ME/ CFS is an intractable disease with no known cause or established treatment. According to a 2014 survey by the Ministry of Health, Labour and Welfare, 71% of patients are unable to work, and 30% require care because they have difficulty in going out or are bedridden; but it is not a government-designated intractable disease. It is estimated that there are between 100,000 and 300,000 people with the disease (0.1% ~ 0.3% of the population), but the level of awareness of it as an illness is extremely low even among medical personnel, and it is not unusual for more than ten years to pass before a patient receives a diagnosis. According to US research data, as many as 91% of sufferers are believed to be undiagnosed or misdiagnosed, and I feel that the situation in Japan is probably similar.

Fortunately, the first hospital that I went to concluded that there was a high probability that I had ME/ CFS; but there is no medicine to cure this disease, only therapy to alleviate the symptoms. The only ten or so specialist outpatient clinics in the entire country are all stretched to breaking point, and I had to wait five months for an appointment.

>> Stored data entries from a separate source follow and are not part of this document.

(** Encoding fails exactly on the lines that hold a surrogate. *)
Lemma first_surrogate_none (s : str) :
  first_surrogate s = None <-> has_surrogate s = false.
Proof.
  induction s as [|x s IH]; simpl; [tauto|].
  destruct (is_surrogate x); simpl; [split; discriminate|].
  destruct (first_surrogate s) as [i|].
  - split; [discriminate|]. intros H. apply IH in H. discriminate H.
  - split; [intros _; apply IH; reflexivity | reflexivity].
Qed.

Lemma uint_digits_no_surrogate (u : Decimal.uint) :
  has_surrogate (uint_digits u) = false.
Proof. induction u; simpl; try reflexivity; exact IHu. Qed.

Lemma decimal_no_surrogate (z : Z) : has_surrogate (decimal z) = false.
Proof.
  unfold decimal. destruct (Z.to_int z); [|simpl];
    apply uint_digits_no_surrogate.
Qed.

Lemma prompt_text_surrogate (n : Z) (p : str) :
  has_surrogate (prompt_text n p) = has_surrogate p.
Proof.
  unfold prompt_text, has_surrogate. rewrite !existsb_app.
  fold (has_surrogate (decimal n)). rewrite decimal_no_surrogate.
  replace (existsb is_surrogate (lit "Received prompt (length ")) with false
    by (vm_compute; reflexivity).
  replace (existsb is_surrogate (lit "): ")) with false
    by (vm_compute; reflexivity).
  replace (existsb is_surrogate (lit "...")) with false
    by (vm_compute; reflexivity).
  cbn [orb]. apply orb_false_r.
Qed.

(** Line 78 writes its line when the preview can be encoded, and raises,
    leaving the output untouched, when it cannot. *)
Lemma print_prompt_writes (n : Z) (p : json) (w : world) :
  encodable_preview p = true ->
  print_prompt n p w
  = (Ret tt,
     mkWorld (client w)
             (trace w
                ++ [Print [ Lit (lit "Received prompt (length "); Fmt (JInt n);
                            Lit (lit "): "); Fmt p; Lit (lit "...") ]])).
Proof.
  intros Henc. unfold print_prompt.
  destruct p; try reflexivity.
  unfold encode_error.
  assert (Hnone : first_surrogate (prompt_text n s) = None).
  { apply first_surrogate_none. rewrite prompt_text_surrogate.
    cbn [encodable_preview] in Henc. destruct (has_surrogate s);
      [discriminate | reflexivity]. }
  rewrite Hnone. reflexivity.
Qed.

I searched desperately for a way to live, all while lacking both physical strength and mental stamina; but everywhere I approached, including hospitals, medical advice agencies, city halls, pension offices, and so on told me “We’ve never heard of that disease; we can’t help you; it’s outside our remit”. All doors were closed to me. I was unable to access medical care or social welfare and had no place to go, like a refugee. This is not just my experience – everyone with this disease has been through the same thing. I held talks and so on in order to change this environment, but it was difficult to continue these activities when both my physical strength and mental functions were only at about 5% of what they had been before I became ill, and so it was hard for me to summon the resolve to form a group. With the encouragement of fellow patients from around the country, who told me that they wanted to work with me, and the collaboration of many people, the CFS (Chronic Fatigue Syndrome) Support Network was launched in 2014. It is exactly ten years this year since I started my activities on my own. I am grateful to have been able to expand the talks and activities to raise awareness of the disease across the whole country together with my companions. I felt that I had lost everything and been left behind by society, but I have met people whom I did not have the chance to get to know before my illness, and so I realise that my world has broadened. 

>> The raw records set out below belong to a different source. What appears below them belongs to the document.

(** * Review validation, normalisation, voting and aggregation

    A shallow embedding of the course-review backend
    ([functions/index.js], the HTTP handlers), of the client-side data
    service ([services/reviewService], imported by [hooks/useReviews.js])
    and of what the hook, the form and the page do with them, together
    with the properties the specification states about them and further
    properties read off the code.

    Modelling conventions.
    - A JavaScript string is the list of its UTF-16 code units, so that
      [.length] is [length] and [.trim()] removes exactly the code units
      ECMAScript calls white space or line terminators.
    - A field of the request body is [None] when it is [undefined] or
      [null] and [Some v] when it carries a value of the type the data
      model gives it (string, integer number, boolean).
    - Numbers are integers of the safe range (below 2^53 in magnitude):
      comparisons, truthiness, sums and [parseInt] then agree with [Z].
      The one operation that leaves the integers, the quotient
      [total / count] of an average, is modelled as the correctly rounded
      binary64 division it is, and checked against the division of the
      machine's floating-point numbers.
    - The document store is a finite map from document ids to records;
      the server time and the id the store generates for a new document
      are parameters of the operation that writes. *)

From Stdlib Require Import ZArith NArith List String Ascii Bool Lia.
From Stdlib Require PrimFloat FloatOps Uint63.
From stdpp Require Import gmap list option sorting.

Local Open Scope Z_scope.

(** ** JavaScript strings *)

Abbreviation jsstring := (list N).

(** An ASCII literal as a JavaScript string. *)
Definition js (s : string) : jsstring :=
  map N_of_ascii (list_ascii_of_string s).

(** ECMAScript [WhiteSpace] and [LineTerminator] code units, the ones
    [String.prototype.trim] strips. *)
Definition is_white_space (c : N) : bool :=
  ((9 <=? c) && (c <=? 13) || (c =? 32) || (c =? 160) || (c =? 5760)
   || (8192 <=? c) && (c <=? 8202) || (c =? 8232) || (c =? 8233)
   || (c =? 8239) || (c =? 8287) || (c =? 12288) || (c =? 65279))%N.

Fixpoint trimStart (s : jsstring) : jsstring :=
  match s with
  | c :: s' => if is_white_space c then trimStart s' else s
  | [] => []
  end.

Definition trimEnd (s : jsstring) : jsstring := rev (trimStart (rev s)).

Definition trim (s : jsstring) : jsstring := trimEnd (trimStart s).

(** ** Truthiness and defaults *)

(** [!!x] on an optional string: false for [undefined], [null] and [""]. *)
Definition truthy_str (x : option jsstring) : bool :=
  match x with
  | Some (_ :: _) => true
  | _ => false
  end.

(** [!!x] on an optional number: false for [undefined], [null] and [0]. *)
Definition truthy_num (x : option Z) : bool :=
  match x with
  | Some n => negb (n =? 0)
  | None => false
  end.

(** [!!x] on an optional boolean. *)
Definition truthy_bool (x : option bool) : bool :=
  match x with
  | Some b => b
  | None => false
  end.

(** [x || ""] *)
Definition or_empty (x : option jsstring) : jsstring :=
  match x with
  | Some s => s
  | None => []
  end.

(** [parseInt(n)] on an integer of the safe range. *)
Definition parseInt (n : Z) : Z := n.

(** ** The request body of a submission ([reviewData]) *)

Module reviewData.
Record t := mk {
  courseCode : option jsstring;
  courseName : option jsstring;
  collegeCode : option jsstring;
  subjectCode : option jsstring;
  courseNumber : option jsstring;
  rating : option Z;
  reviewText : option jsstring;
  difficultyRating : option Z;
  workloadRating : option Z;
  profHelpfulnessRating : option Z;
  semesterTaken : option jsstring;
  authorName : option jsstring;
  authorEmail : option jsstring;
  isAnonymous : option bool
}.
End reviewData.

(** ** The persisted record ([reviewToSubmit], a document of "reviews") *)

Module Review.
Record t := mk {
  courseCode : jsstring;
  courseName : jsstring;
  collegeCode : jsstring;
  subjectCode : jsstring;
  courseNumber : jsstring;
  rating : Z;
  reviewText : jsstring;
  difficultyRating : option Z;
  workloadRating : option Z;
  profHelpfulnessRating : option Z;
  semesterTaken : jsstring;
  authorEmail : option jsstring;
  isAnonymous : bool;
  authorName : option jsstring;
  createdAt : Z;
  updatedAt : Z;
  verified : bool;
  helpfulVotes : Z;
  totalVotes : Z;
  reportedCount : Z
}.
End Review.

(** ** The document store *)

Abbreviation docid := (list N).
Abbreviation store := (gmap docid Review.t).

(** ** Results *)

(** What a handler answers: [res.status(s).json(body)] or
    [res.status(s).json({error: msg})]. *)
Inductive http (A : Type) : Type :=
| Json (status : Z) (body : A)
| HttpError (status : Z) (error : string).
Arguments Json {A} status body.
Arguments HttpError {A} status error.

(** What an [async] function of the client service settles to. *)
Inductive promise (A : Type) : Type :=
| Resolved (value : A)
| Rejected (message : string).
Arguments Resolved {A} value.
Arguments Rejected {A} message.

(** The error taxonomy of the specification. *)
Inductive error_kind : Set :=
| MissingField
| InvalidRating
| InvalidReviewText
| NotFound
| MethodNotAllowed
| StoreFailure.

Definition http_kind (status : Z) (error : string) : error_kind :=
  if status =? 404 then NotFound
  else if status =? 405 then MethodNotAllowed
  else if status =? 400 then
    if String.eqb error "rating must be between 1 and 5" then InvalidRating
    else if String.eqb error
              "reviewText is required and must be at least 20 characters"
         then InvalidReviewText
    else MissingField
  else StoreFailure.

Definition message_kind (message : string) : error_kind :=
  if String.eqb message
       "Missing required fields: courseCode, rating, or reviewText"
  then MissingField
  else if String.eqb message "Rating must be between 1 and 5"
  then InvalidRating
  else if String.eqb message "Review text must be at least 20 characters"
  then InvalidReviewText
  else StoreFailure.

(** The error kind of an answer, [None] for a success. *)
Definition kind_of_http {A} (r : http A) : option error_kind :=
  match r with
  | Json _ _ => None
  | HttpError s e => Some (http_kind s e)
  end.

Definition kind_of_promise {A} (p : promise A) : option error_kind :=
  match p with
  | Resolved _ => None
  | Rejected m => Some (message_kind m)
  end.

In April 2021, 10,000 copies of the “ME/ CFS medical treatment handbook”, which contains an explanation of the disease, a list of medical facilities, and an introduction of the public assistance system, were published and distributed free of charge to patients and relevant facilities such as advice and support centres for intractable diseases nationwide. I hope that this booklet is useful in advice and support work, enabling helping hands to reach even one patient more.

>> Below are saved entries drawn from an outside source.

(** The three outcomes of the [query] inside an entry point. *)
Ltac by_outcome_of_query :=
  destruct (query _ _ _ _ _ _) as [[[?| |] ?] ?];
  unfold result_of, client_of, events_of, lift; cbn [fst snd outcome_bind app];
  by rewrite ?app_nil_r.

Lemma WriteCallback_appends (contents userp : string) :
  WriteCallback contents 1 (Z.of_nat (String.length contents)) userp =
  (userp +:+ contents, Z.of_nat (String.length contents)).
Proof.
  unfold WriteCallback. rewrite Z.mul_1_l, Nat2Z.id, substring_whole. reflexivity.
Qed.

Lemma deliver_concat (userp : string) (chunks : list string) :
  deliver userp chunks = userp +:+ String.concat "" chunks.
Proof.
  unfold deliver. revert userp.
  induction chunks as [|c chunks IH]; intros userp; cbn [foldl String.concat].
  - by rewrite string_app_nil_r.
  - rewrite WriteCallback_appends. cbn [fst]. rewrite IH, string_app_assoc.
    destruct chunks; [|reflexivity].
    cbn [String.concat]. by rewrite string_app_nil_r.
Qed.

(** The string [poststring] that [query] builds is the body of the
    specification. *)
Lemma poststring_form_body (mode data : string) (mapping : bool) :
  (((((("get_results_as_string=1&mode=" +:+ mode) +:+ "&data=") +:+ data)
      +:+ "&mapping=") +:+ (if mapping then "1" else "0")) +:+ "")
  = form_body mode data mapping.
Proof. unfold form_body. by rewrite string_app_nil_r, !string_app_assoc. Qed.

Section Query.
Variable transfer : easy -> CURLcode * list string.
Variable curl_easy_strerror : CURLcode -> string.

(** [query] on a client whose handle is live, in full. *)
Lemma query_live (mode data : string) (mapping : bool) (ip : string) (port : Z) (h : easy) :
  query transfer curl_easy_strerror mode data mapping (Client ip port (EasyHandle h)) =
  (Returned (String.concat "" (transfer (query_handle h ip port mode data mapping)).2),
   Client ip port Released,
   query_setopts ip port mode data mapping
   ++ [ev_perform (query_handle h ip port mode data mapping)
                  (transfer (query_handle h ip port mode data mapping)).1]
   ++ (if (transfer (query_handle h ip port mode data mapping)).1 =? CURLE_OK then []
       else [ev_cout ("curl_easy_perform() failed: "
                      +:+ curl_easy_strerror (transfer (query_handle h ip port mode data mapping)).1
                      +:+ newline)])
   ++ [ev_cleanup]).
Proof.
  unfold query. rewrite poststring_form_body.
  unfold bind, get_this, curl_easy_setopt, curl_easy_perform, curl_easy_cleanup, emit, ret.
  cbn [_curl _server_ip _server_port easy_set easy_url easy_port easy_write easy_postfields].
  change (port_after (Easy (Some ip) (easy_port h) (easy_write h) (easy_postfields h)) port)
    with (port_after h port).
  fold (query_handle h ip port mode data mapping).
  destruct (transfer (query_handle h ip port mode data mapping)) as [res chunks].
  cbn [fst snd]. rewrite deliver_concat.
  destruct (res =? CURLE_OK); reflexivity.
Qed.

(** Without a handle [query] does nothing and returns the empty buffer. *)
Lemma query_null (mode data : string) (mapping : bool) (ip : string) (port : Z) :
  query transfer curl_easy_strerror mode data mapping (Client ip port NullHandle) =
  (Returned "", Client ip port NullHandle, []).
Proof. reflexivity. Qed.

(** On a handle that was released, [query] has no defined behaviour. *)
Lemma query_released (mode data : string) (mapping : bool) (ip : string) (port : Z) :
  query transfer curl_easy_strerror mode data mapping (Client ip port Released) =
  (Undefined, Client ip port Released, []).
Proof. reflexivity. Qed.

(** [query] reads no element of any array. *)
Lemma query_reads_nothing (mode data : string) (mapping : bool) (this : PhenoAIClient) (i : Z) :
  ev_read i ∉ events_of (query transfer curl_easy_strerror mode data mapping this).
Proof.
  destruct this as [ip port [|h|]].
  - rewrite query_null. apply not_elem_of_nil.
  - rewrite query_live. unfold events_of, query_setopts. cbn [snd].
    destruct (_ =? _); cbn [app]; not_among_events.
  - rewrite query_released. apply not_elem_of_nil.
Qed.
End Query.

(** ** The prediction entry points *)

Section Predict.
Variable transfer : easy -> CURLcode * list string.
Variable curl_easy_strerror : CURLcode -> string.
Variable filesystem : string -> file_state.
Variable json_parse : string -> option json.
Variable float : Type.
Variable ostream_float : float -> string.

Lemma bracket_app_neq (s : string) : "[" +:+ s <> "[" <-> s <> "".
Proof.
  change ("[" +:+ s) with (String "[" s). split.
  - intros H ->. by apply H.
  - intros H [= ->]. by apply H.
Qed.

(** The loop of [predict_values], from any point of the array on: with the
    elements of [done] printed into [datalist], it prints those of [rest]
    after them, reading each element once and in order. It needs the
    stream to print at least one character for every value, since the loop
    tells the first round from the later ones by [datalist != "["]. *)
Lemma values_loop (done rest : list float) (this : PhenoAIClient) :
  (forall v, ostream_float v <> "") ->
  for_each (seqZ (Z.of_nat (length done)) (Z.of_nat (length rest)))
    (fun i datalist =>
       let datalist := if bool_decide (datalist <> "[")
                       then datalist +:+ "," else datalist in
       x <- array_read (done ++ rest) i ;;
       let buff := ostream_float x in
       ret (datalist +:+ buff))
    ("[" +:+ String.concat "," (map ostream_float done)) this
  = (Returned ("[" +:+ String.concat "," (map ostream_float (done ++ rest))), this,
     map ev_read (seqZ (Z.of_nat (length done)) (Z.of_nat (length rest)))).
Proof.
  intros Hprint. cbv zeta. revert done.
  induction rest as [|x rest IH]; intros done.
  - rewrite app_nil_r. reflexivity.
  - rewrite (seqZ_cons (Z.of_nat (length done))) by (cbn [length]; lia).
    replace (Z.succ (Z.of_nat (length done))) with (Z.of_nat (length (done ++ [x])))
      by (rewrite length_app; cbn [length]; lia).
    replace (Z.pred (Z.of_nat (length (x :: rest)))) with (Z.of_nat (length rest))
      by (cbn [length]; lia).
    cbn [for_each map]. unfold bind at 1. unfold bind at 1. unfold array_read at 1.
    assert ((0 <=? Z.of_nat (length done)) = true) as -> by (apply Z.leb_le; lia).
    rewrite Nat2Z.id. rewrite list_lookup_middle by reflexivity.
    unfold ret at 1. cbn [app].
    specialize (IH (done ++ [x])).
    replace ((done ++ [x]) ++ rest) with (done ++ x :: rest) in IH
      by (by rewrite <- app_assoc).
    assert ((if bool_decide ("[" +:+ String.concat "," (map ostream_float done) <> "[")
             then ("[" +:+ String.concat "," (map ostream_float done)) +:+ ","
             else "[" +:+ String.concat "," (map ostream_float done)) +:+ ostream_float x
            = "[" +:+ String.concat "," (map ostream_float (done ++ [x]))) as ->.
    { rewrite map_app. cbn [map]. rewrite concat_snoc.
      destruct done as [|y done].
      - reflexivity.
      - rewrite bool_decide_true.
        + by rewrite !string_app_assoc.
        + apply bracket_app_neq, concat_nonempty; [done|].
          apply Forall_forall. intros s [v [-> _]]%list_elem_of_fmap. apply Hprint. }
    rewrite IH. reflexivity.
Qed.

(** [predict_values] on a whole array: it reads the elements in order,
    sends the list literal in mode ["values"], and its outcome is the
    decoder's on the buffer that [query] returns. *)
Lemma predict_values_eq (data : list float) (mapping : bool) (this : PhenoAIClient) :
  (forall v, ostream_float v <> "") ->
  predict_values transfer curl_easy_strerror json_parse float ostream_float
    data (Z.of_nat (length data)) mapping this
  = (outcome_bind
       (result_of (query transfer curl_easy_strerror "values"
                     (list_literal ostream_float data) mapping this))
       (resultConstructor json_parse),
     client_of (query transfer curl_easy_strerror "values"
                  (list_literal ostream_float data) mapping this),
     map ev_read (seqZ 0 (Z.of_nat (length data)))
     ++ events_of (query transfer curl_easy_strerror "values"
                     (list_literal ostream_float data) mapping this)).
Proof.
  intros Hprint. unfold predict_values. unfold bind at 1.
  pose proof (values_loop [] data this Hprint) as Hloop.
  cbv zeta in Hloop |- *. cbn [app length] in Hloop.
  change (Z.of_nat 0) with 0 in Hloop.
  change ("[" +:+ String.concat "," (map ostream_float [])) with "[" in Hloop.
  rewrite Hloop. cbn [app].
  unfold bind at 1, list_literal. rewrite string_app_assoc.
  by_outcome_of_query.
Qed.

(** [predict_file] on a path whose stream yields a text: it sends the text
    (nothing when the file could not be opened) in mode ["file"], and its
    outcome is the decoder's on the buffer that [query] returns. *)
Lemma predict_file_eq (filepath content : string) (mapping : bool) (this : PhenoAIClient) :
  stream_text (filesystem filepath) = Some content ->
  predict_file transfer curl_easy_strerror filesystem json_parse filepath mapping this
  = (outcome_bind
       (result_of (query transfer curl_easy_strerror "file" content mapping this))
       (resultConstructor json_parse),
     client_of (query transfer curl_easy_strerror "file" content mapping this),
     ev_ifstream filepath
     :: events_of (query transfer curl_easy_strerror "file" content mapping this)).
Proof.
  intros Htext. unfold predict_file. unfold bind at 1. unfold ifstream_contents.
  rewrite Htext. unfold bind at 1.
  by_outcome_of_query.
Qed.

(** [predict_file] on a path that opens and cannot be read: the read throws
    before [query] is called. *)
Lemma predict_file_cannot_read (filepath : string) (mapping : bool) (this : PhenoAIClient) :
  stream_text (filesystem filepath) = None ->
  predict_file transfer curl_easy_strerror filesystem json_parse filepath mapping this
  = (Thrown ios_failure, this, [ev_ifstream filepath]).
Proof.
  intros Htext. unfold predict_file. unfold bind at 1. unfold ifstream_contents.
  by rewrite Htext.
Qed.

ME/ CFS worsens rapidly after even insignificant activities. It interferes not only with physical movement, but also with brainwork and intellectual tasks such as reading, writing, or watching films. The cognitive dysfunction, or brain fog, which characterizes ME/ CFS is attracting attention because it is also observed among the after-effects of COVID-19 (“long COVID”). The fact that between 10% and 60% of COVID-19 sufferers experience symptoms which fail to improve even after the acute phase of the disease has passed is emerging as a problem, named “long COVID”. Supposing that around 10% of long COVID patients go on to develop ME/ CFS, we can foresee a situation in the near future in which a response to over 80,000 ME/ CFS patients is needed, and so it can be thought that ME/ CFS research, education, treatment, and activities to raise societal awareness will become even more important from now on. I will continue to demand that the national government works to provide accurate information about the disease and enhance the medical system in order to ensure that patients are not left even further behind.